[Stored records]
>>>
(** * CheckForm: the vehicle-inspection form and its submission workflow

    A shallow embedding of [frontend/src/CheckForm.tsx].  The React
    component keeps eight pieces of state and two callbacks; its event
    handlers are embedded as programs of a small state-and-trace monad, the
    asynchronous [handleSubmit] as the part that runs up to the [await] and
    the part that resumes once the request has settled. *)

From Stdlib Require Import ZArith NArith Ascii String.
From stdpp Require Import base list option.

(** ** The JavaScript values the component manipulates *)

Module JS.

(** A JavaScript string is a sequence of UTF-16 code units. *)
Abbreviation jsstring := (list N).

(** A string literal of the source (all of them are ASCII). *)
Definition lit (s : string) : jsstring := N_of_ascii <$> list_ascii_of_string s.

(** WhiteSpace and LineTerminator of ECMAScript: what [trim] strips. *)
Definition isWhiteSpace (c : N) : bool :=
  (c =? 0x0009)%N || (c =? 0x000A)%N || (c =? 0x000B)%N || (c =? 0x000C)%N
  || (c =? 0x000D)%N || (c =? 0x0020)%N || (c =? 0x00A0)%N || (c =? 0x1680)%N
  || ((0x2000 <=? c)%N && (c <=? 0x200A)%N)
  || (c =? 0x2028)%N || (c =? 0x2029)%N || (c =? 0x202F)%N || (c =? 0x205F)%N
  || (c =? 0x3000)%N || (c =? 0xFEFF)%N.

(** [String.prototype.trimStart]. *)
Fixpoint trimStart (s : jsstring) : jsstring :=
  match s with
  | c :: r => if isWhiteSpace c then trimStart r else s
  | [] => []
  end.

(** [String.prototype.trimEnd]. *)
Definition trimEnd (s : jsstring) : jsstring := reverse (trimStart (reverse s)).

(** [String.prototype.trim]. *)
Definition trim (s : jsstring) : jsstring := trimEnd (trimStart s).

(** Vocabulary for what [trim] guarantees. *)
Definition startsWithWhiteSpace (s : jsstring) : bool :=
  match s with c :: _ => isWhiteSpace c | [] => false end.

Definition endsWithWhiteSpace (s : jsstring) : bool :=
  startsWithWhiteSpace (reverse s).

Definition allWhiteSpace (s : jsstring) : Prop :=
  Forall (fun c => isWhiteSpace c = true) s.

(** Truthiness of a string: the empty string is the only falsy one. *)
Definition truthy (s : jsstring) : bool :=
  match s with [] => false | _ :: _ => true end.

(** The result of [parseFloat].  A finite result is kept as the decimal the
    parsed literal denotes, [(-1)^neg * mantissa * 10^exp10].  The number the
    program gets is the binary64 nearest to that decimal, an infinity or a
    zero when the decimal is out of range; this rounding is not modelled, so
    that a [Decimal] stands for the text that was read and is the number
    itself only where the rounding is exact, as it is for every whole number
    up to [2^53]. *)
Inductive number : Type :=
  | NaN
  | Infinity (neg : bool)
  | Decimal (neg : bool) (mantissa : N) (exp10 : Z).

Definition isDigit (c : N) : bool := (48 <=? c)%N && (c <=? 57)%N.

(** The longest run of decimal digits at the head of [s], and the rest. *)
Fixpoint takeDigits (s : jsstring) : list N * jsstring :=
  match s with
  | c :: r =>
      if isDigit c then let '(ds, r') := takeDigits r in ((c - 48)%N :: ds, r')
      else ([], s)
  | [] => ([], [])
  end.

Definition digitsValue (ds : list N) : N :=
  foldl (fun acc d => (10 * acc + d)%N) 0%N ds.

(** [s] without the prefix [p], when it starts with it. *)
Fixpoint stripPrefix (p s : jsstring) : option jsstring :=
  match p, s with
  | [], _ => Some s
  | a :: p', b :: s' => if (a =? b)%N then stripPrefix p' s' else None
  | _ :: _, [] => None
  end.

(** An optional sign at the head of [s]: whether it is a minus, and the rest. *)
Definition takeSign (s : jsstring) : bool * jsstring :=
  match s with
  | c :: r =>
      if (c =? 43)%N then (false, r) else if (c =? 45)%N then (true, r)
      else (false, s)
  | [] => (false, [])
  end.

(** The ExponentPart at the head of [s], 0 when there is none. *)
Definition takeExponent (s : jsstring) : Z :=
  match s with
  | c :: r =>
      if (c =? 101)%N || (c =? 69)%N then
        let '(neg, r1) := takeSign r in
        match takeDigits r1 with
        | ([], _) => 0%Z
        | (ds, _) =>
            if neg then (- Z.of_N (digitsValue ds))%Z else Z.of_N (digitsValue ds)
        end
      else 0%Z
  | [] => 0%Z
  end.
<<<
**Requirement:** Counting only lines above that contain the string "bool", report how many there are and write nothing further.

**Output of the exercise:** 8